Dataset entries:
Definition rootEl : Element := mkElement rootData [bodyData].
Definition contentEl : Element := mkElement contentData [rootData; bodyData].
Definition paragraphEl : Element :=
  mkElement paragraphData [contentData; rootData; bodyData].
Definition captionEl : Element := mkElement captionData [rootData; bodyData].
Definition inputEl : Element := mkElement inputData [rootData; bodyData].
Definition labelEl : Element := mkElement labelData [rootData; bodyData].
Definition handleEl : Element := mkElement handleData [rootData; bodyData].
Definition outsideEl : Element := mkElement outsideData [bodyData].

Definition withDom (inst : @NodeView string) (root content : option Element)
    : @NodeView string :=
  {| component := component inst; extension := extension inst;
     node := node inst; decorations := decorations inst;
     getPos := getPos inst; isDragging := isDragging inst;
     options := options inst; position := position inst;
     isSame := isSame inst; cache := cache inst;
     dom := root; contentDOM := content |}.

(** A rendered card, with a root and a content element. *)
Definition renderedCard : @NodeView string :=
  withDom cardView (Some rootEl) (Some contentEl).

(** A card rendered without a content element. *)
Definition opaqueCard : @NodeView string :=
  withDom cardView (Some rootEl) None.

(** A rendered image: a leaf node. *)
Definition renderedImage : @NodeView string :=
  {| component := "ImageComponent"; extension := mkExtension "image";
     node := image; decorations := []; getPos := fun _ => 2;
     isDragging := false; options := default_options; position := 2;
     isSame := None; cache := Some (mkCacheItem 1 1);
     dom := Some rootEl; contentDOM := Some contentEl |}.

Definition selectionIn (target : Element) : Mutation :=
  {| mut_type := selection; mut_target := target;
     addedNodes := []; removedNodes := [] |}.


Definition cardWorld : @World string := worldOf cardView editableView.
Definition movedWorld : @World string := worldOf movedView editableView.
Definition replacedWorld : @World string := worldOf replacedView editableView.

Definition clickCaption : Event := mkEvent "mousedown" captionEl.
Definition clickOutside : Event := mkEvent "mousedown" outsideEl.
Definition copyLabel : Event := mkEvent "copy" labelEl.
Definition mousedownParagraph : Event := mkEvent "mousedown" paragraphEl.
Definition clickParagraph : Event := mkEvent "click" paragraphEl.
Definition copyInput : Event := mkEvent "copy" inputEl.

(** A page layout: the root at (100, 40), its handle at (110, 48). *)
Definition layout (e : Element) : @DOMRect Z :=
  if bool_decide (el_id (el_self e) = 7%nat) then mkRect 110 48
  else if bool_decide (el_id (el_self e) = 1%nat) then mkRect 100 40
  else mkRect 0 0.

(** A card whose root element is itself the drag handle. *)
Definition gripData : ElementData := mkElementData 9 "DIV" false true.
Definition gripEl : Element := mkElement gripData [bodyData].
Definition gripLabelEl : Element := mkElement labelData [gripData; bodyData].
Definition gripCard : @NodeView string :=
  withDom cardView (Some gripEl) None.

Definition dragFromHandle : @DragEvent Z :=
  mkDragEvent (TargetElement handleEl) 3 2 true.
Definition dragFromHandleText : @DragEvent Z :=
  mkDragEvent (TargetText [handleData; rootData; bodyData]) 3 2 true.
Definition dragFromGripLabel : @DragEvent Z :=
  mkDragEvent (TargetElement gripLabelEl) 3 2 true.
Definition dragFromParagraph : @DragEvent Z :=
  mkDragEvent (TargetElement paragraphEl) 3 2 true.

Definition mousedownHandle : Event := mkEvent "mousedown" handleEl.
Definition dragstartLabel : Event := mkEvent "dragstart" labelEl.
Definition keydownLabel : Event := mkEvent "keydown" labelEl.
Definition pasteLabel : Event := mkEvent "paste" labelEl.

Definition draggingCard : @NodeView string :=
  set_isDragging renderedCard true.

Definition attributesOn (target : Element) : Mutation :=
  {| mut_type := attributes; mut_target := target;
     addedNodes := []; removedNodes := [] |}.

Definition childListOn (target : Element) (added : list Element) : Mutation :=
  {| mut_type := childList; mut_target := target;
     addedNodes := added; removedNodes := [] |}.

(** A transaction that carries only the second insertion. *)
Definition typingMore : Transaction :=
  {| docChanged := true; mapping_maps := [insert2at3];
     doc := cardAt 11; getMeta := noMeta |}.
---
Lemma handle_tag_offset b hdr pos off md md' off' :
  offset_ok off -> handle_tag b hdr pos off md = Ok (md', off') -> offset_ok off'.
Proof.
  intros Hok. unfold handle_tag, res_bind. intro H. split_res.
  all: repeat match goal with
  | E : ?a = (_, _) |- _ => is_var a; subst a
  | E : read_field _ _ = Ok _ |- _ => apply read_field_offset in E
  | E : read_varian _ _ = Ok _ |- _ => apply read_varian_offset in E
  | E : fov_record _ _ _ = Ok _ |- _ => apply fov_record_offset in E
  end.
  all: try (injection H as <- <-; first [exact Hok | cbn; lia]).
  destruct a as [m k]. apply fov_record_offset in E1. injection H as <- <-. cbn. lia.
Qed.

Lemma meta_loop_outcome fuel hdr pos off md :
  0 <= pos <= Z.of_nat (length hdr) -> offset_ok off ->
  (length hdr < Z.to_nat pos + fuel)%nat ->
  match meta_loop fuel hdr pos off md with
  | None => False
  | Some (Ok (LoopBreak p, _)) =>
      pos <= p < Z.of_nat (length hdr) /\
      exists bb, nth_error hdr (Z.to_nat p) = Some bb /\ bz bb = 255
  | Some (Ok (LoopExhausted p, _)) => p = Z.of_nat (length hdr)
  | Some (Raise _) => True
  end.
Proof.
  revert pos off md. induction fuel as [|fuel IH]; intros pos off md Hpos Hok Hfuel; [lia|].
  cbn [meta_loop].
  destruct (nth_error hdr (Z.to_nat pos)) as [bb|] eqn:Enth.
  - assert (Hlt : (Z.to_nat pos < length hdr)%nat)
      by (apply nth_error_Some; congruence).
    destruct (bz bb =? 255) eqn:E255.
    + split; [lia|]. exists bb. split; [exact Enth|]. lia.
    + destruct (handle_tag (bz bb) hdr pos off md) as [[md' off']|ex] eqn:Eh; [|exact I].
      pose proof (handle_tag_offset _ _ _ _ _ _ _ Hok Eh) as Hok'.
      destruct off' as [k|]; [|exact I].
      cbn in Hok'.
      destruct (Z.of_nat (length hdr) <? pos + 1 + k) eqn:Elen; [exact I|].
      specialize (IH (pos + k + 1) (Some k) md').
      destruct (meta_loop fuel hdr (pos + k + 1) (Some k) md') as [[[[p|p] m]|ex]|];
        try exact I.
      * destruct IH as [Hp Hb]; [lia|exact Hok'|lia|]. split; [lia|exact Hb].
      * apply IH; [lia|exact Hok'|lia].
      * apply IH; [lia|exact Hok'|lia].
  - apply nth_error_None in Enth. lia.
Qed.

DESCRIPTION OF THE TASK:
Set down, unchanged, only those lines above that fall between the line with "Definition renderedImage : @NodeView" and the line with "Definition mousedownParagraph : Event", the two end lines included.

ANSWER TO THE PROBLEM:
Definition renderedImage : @NodeView string :=
  {| component := "ImageComponent"; extension := mkExtension "image";
     node := image; decorations := []; getPos := fun _ => 2;
     isDragging := false; options := default_options; position := 2;
     isSame := None; cache := Some (mkCacheItem 1 1);
     dom := Some rootEl; contentDOM := Some contentEl |}.

Definition selectionIn (target : Element) : Mutation :=
  {| mut_type := selection; mut_target := target;
     addedNodes := []; removedNodes := [] |}.


Definition cardWorld : @World string := worldOf cardView editableView.
Definition movedWorld : @World string := worldOf movedView editableView.
Definition replacedWorld : @World string := worldOf replacedView editableView.

Definition clickCaption : Event := mkEvent "mousedown" captionEl.
Definition clickOutside : Event := mkEvent "mousedown" outsideEl.
Definition copyLabel : Event := mkEvent "copy" labelEl.
Definition mousedownParagraph : Event := mkEvent "mousedown" paragraphEl.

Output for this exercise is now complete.